Collected data entries
========================================

Lemma all_chars_app P s t : all_chars P (s +:+ t) = all_chars P s && all_chars P t.
Proof. induction s as [|a s IH]; [done|]. cbn. by rewrite IH, andb_assoc. Qed.

Lemma all_chars_rev P s : all_chars P (str_rev s) = all_chars P s.
Proof.
  induction s as [|a s IH]; [done|]. rewrite str_rev_cons, all_chars_app, IH. cbn.
  by rewrite andb_true_r, andb_comm.
Qed.

Lemma has_char_all P c s : P c = false -> all_chars P s = true -> has_char c s = false.
Proof.
  intros Hc. induction s as [|a s IH]; [done|]. cbn. intros [Ha Hs]%andb_true_iff.
  rewrite decide_False by congruence. auto.
Qed.

Definition is_digit (a : ascii) : bool := bool_decide (is_Some (stdpp.strings.Ascii.is_nat a)).

Lemma strip_spaces_digits s : all_chars is_digit s = true -> strip_spaces s = s.
Proof.
  assert (forall t, all_chars is_digit t = true -> strip_spaces_l t = t) as Hl.
  { intros [|a t]; [done|]. cbn. intros [Ha _]%andb_true_iff.
    destruct a as [[] [] [] [] [] [] [] []]; try done; cbn in Ha;
      by rewrite bool_decide_eq_true in Ha; destruct Ha. }
  intros H. unfold strip_spaces. rewrite (Hl s H), (Hl (str_rev s)).
  - apply str_rev_involutive.
  - by rewrite all_chars_rev.
Qed.

Lemma is_nat_pretty_char x :
  (x < 10)%N -> stdpp.strings.Ascii.is_nat (pretty_N_char x) = Some (N.to_nat x).
Proof.
  intros H. assert (x = 0 \/ x = 1 \/ x = 2 \/ x = 3 \/ x = 4 \/ x = 5 \/ x = 6 \/ x = 7 \/
    x = 8 \/ x = 9)%N as Hx by lia.
  by repeat (destruct Hx as [->|Hx]; [done|]); subst.
Qed.

Lemma pretty_N_go_digits x s :
  all_chars is_digit (pretty_N_go x s) = all_chars is_digit s /\
  ((0 < x)%N -> forall b, digits_value (pretty_N_go x s) 0 b = digits_value s (Z.of_N x) true).
Proof.
  revert s. induction (N.lt_wf_0 x) as [x _ IH]; intros s.
  destruct (decide (x = 0%N)) as [->|Hx]; [by rewrite pretty_N_go_0|].
  rewrite pretty_N_go_step by lia.
  assert (x mod 10 < 10)%N as Hm by (apply N.mod_upper_bound; lia).
  assert (x / 10 < x)%N as Hd by (apply N.div_lt; lia).
  destruct (IH _ Hd (String (pretty_N_char (x `mod` 10)) s)) as [H1 H2].
  assert (is_digit (pretty_N_char (x `mod` 10)) = true) as Hdig.
  { unfold is_digit. rewrite is_nat_pretty_char by done. by apply bool_decide_eq_true. }
  split; [rewrite H1; cbn; by rewrite Hdig|]. intros _ b.
  assert (forall acc b', digits_value (String (pretty_N_char (x `mod` 10)) s) acc b' =
    digits_value s (10 * acc + Z.of_N (x mod 10)) true) as Hstep.
  { intros acc b'. cbn [digits_value]. rewrite is_nat_pretty_char by done.
    by rewrite N_nat_Z. }
  destruct (decide (x / 10 = 0)%N) as [E|E].
  - rewrite E, pretty_N_go_0, Hstep. f_equal. pose proof (N.div_mod x 10). lia.
  - rewrite H2 by (by apply N.neq_0_lt_0). rewrite Hstep. f_equal. pose proof (N.div_mod x 10). lia.
Qed.

Lemma pretty_Z_nonneg z : (0 <= z)%Z ->
  all_chars is_digit (pretty z) = true /\ digits_value (pretty z) 0 false = Some z.
Proof.
  intros Hz. destruct z as [|p|p]; [done| |lia].
  change (pretty (Z.pos p)) with (pretty_N_go (Npos p) "").
  destruct (pretty_N_go_digits (Npos p) "") as [H1 H2].
  split; [by rewrite H1|]. by rewrite H2.
Qed.

(** [int(str(n)) == n] *)
Lemma py_int_pretty z : (0 <= z)%Z -> py_int (pretty z) = Some z.
Proof.
  intros [H1 H2]%pretty_Z_nonneg. unfold py_int. rewrite strip_spaces_digits by done.
  destruct (pretty z) as [|a s]; [done|]. cbn in H1. apply andb_true_iff in H1 as [Ha _].
  destruct a as [[] [] [] [] [] [] [] []]; try exact H2;
    by unfold is_digit in Ha; rewrite bool_decide_eq_true in Ha; destruct Ha.
Qed.

Lemma pretty_no_slash z : (0 <= z)%Z -> has_char slash (pretty z) = false.
Proof. intros [H _]%pretty_Z_nonneg. by apply (has_char_all is_digit). Qed.

(** ** Theorems: paths and keys *)
Lemma split1_no_char c (b k : string) :
  has_char c b = false -> split1 c (b +:+ String c k) = (b, Some k).
Proof.
  induction b as [|a b IH]; cbn; [by rewrite decide_True|].
  case_decide; [done|]. intros Hb. by rewrite IH.
Qed.

(** A path made of a bucket and a key splits back into them, whatever slashes
    precede it. *)
Theorem split_path_roundtrip (bucket k : string)
  (Hne : bucket <> "") (Hslash : has_char slash bucket = false) :
  split_path ("/" +:+ bucket +:+ "/" +:+ k) = (bucket, k).
Proof.
  unfold split_path.
  change ("/" +:+ bucket +:+ "/" +:+ k) with (String slash (bucket +:+ String slash k)).
  cbn [lstrip]. rewrite decide_True by done.
  rewrite lstrip_id; [by rewrite split1_no_char|].
  destruct bucket as [|a b]; [done|]. cbn in *. by py_cases.
Qed.

Lemma elem_of_key_prefixes d k :
  d ∈ key_prefixes k <-> exists i, i < length (split slash k) /\ d = join "/" (take (S i) (split slash k)).
Proof.
  unfold key_prefixes. rewrite list_elem_of_fmap. setoid_rewrite elem_of_seq.
  split; intros (i & H1 & H2); exists i; [|]; split; (done || lia).
Qed.

(** [insert_directories] returns, in strictly ascending order, exactly the
    given keys and the directories that lead to them: a path [d] is listed iff
    some key is [d] itself or continues it after a slash. *)
Theorem insert_directories_spec (keys : list string) :
  StronglySorted str_lt (insert_directories keys) /\
  forall d, d ∈ insert_directories keys <->
            exists k, k ∈ keys /\ (k = d \/ exists rest, k = d +:+ "/" +:+ rest).
Proof.
  split.
  { apply sorted_str_strict. apply NoDup_elements. }
  intros d. unfold insert_directories. rewrite sorted_str_perm.
  rewrite elem_of_elements, elem_of_list_to_set, list_elem_of_In, in_concat.
  split.
  - intros (l & Hl & Hd). apply in_map_iff in Hl as (k & <- & Hk).
    exists k. split; [by apply list_elem_of_In|].
    apply list_elem_of_In, elem_of_key_prefixes in Hd as (i & Hi & ->).
    pose proof (join_split slash k) as Hj. change (String slash "") with "/" in Hj.
    destruct (decide (S i = length (split slash k))) as [E|E].
    + left. by rewrite E, firstn_all, Hj.
    + right. exists (join "/" (drop (S i) (split slash k))).
      rewrite <- join_app_slash, take_drop, Hj; [done|..].
      * intros H%(f_equal length). rewrite length_take in H. cbn [length] in H. lia.
      * intros H%(f_equal length). rewrite length_drop in H. cbn [length] in H. lia.
  - intros (k & Hk & Hd). exists (key_prefixes k).
    split; [apply in_map; by apply list_elem_of_In|].
    apply list_elem_of_In, elem_of_key_prefixes.
    pose proof (split_not_nil slash k) as Hne. destruct Hd as [<-|[rest ->]].
    + exists (length (split slash k) - 1). destruct (split slash k) eqn:E; [done|].
      split; [cbn; lia|]. replace (S (length (s :: l) - 1)) with (length (s :: l)) by (cbn; lia).
      rewrite firstn_all, <- E. symmetry. apply (join_split slash).
    + pose proof (split_app_slash d rest) as E. rewrite E.
      exists (length (split slash d) - 1). rewrite length_app.
      pose proof (split_not_nil slash d). pose proof (split_not_nil slash rest).
      destruct (split slash d) as [|x l] eqn:Ed; [done|].
      split; [cbn; destruct (split slash rest); cbn in *; try done; lia|].
      replace (S (length (x :: l) - 1)) with (length (x :: l)) by (cbn; lia).
      rewrite take_app_length, <- Ed. symmetry. apply (join_split slash).
Qed.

========================================

Assignment – Your answer should be each line from the entries that includes the string "replace".

Exercise result –
      split; [cbn; lia|]. replace (S (length (s :: l) - 1)) with (length (s :: l)) by (cbn; lia).
      replace (S (length (x :: l) - 1)) with (length (x :: l)) by (cbn; lia).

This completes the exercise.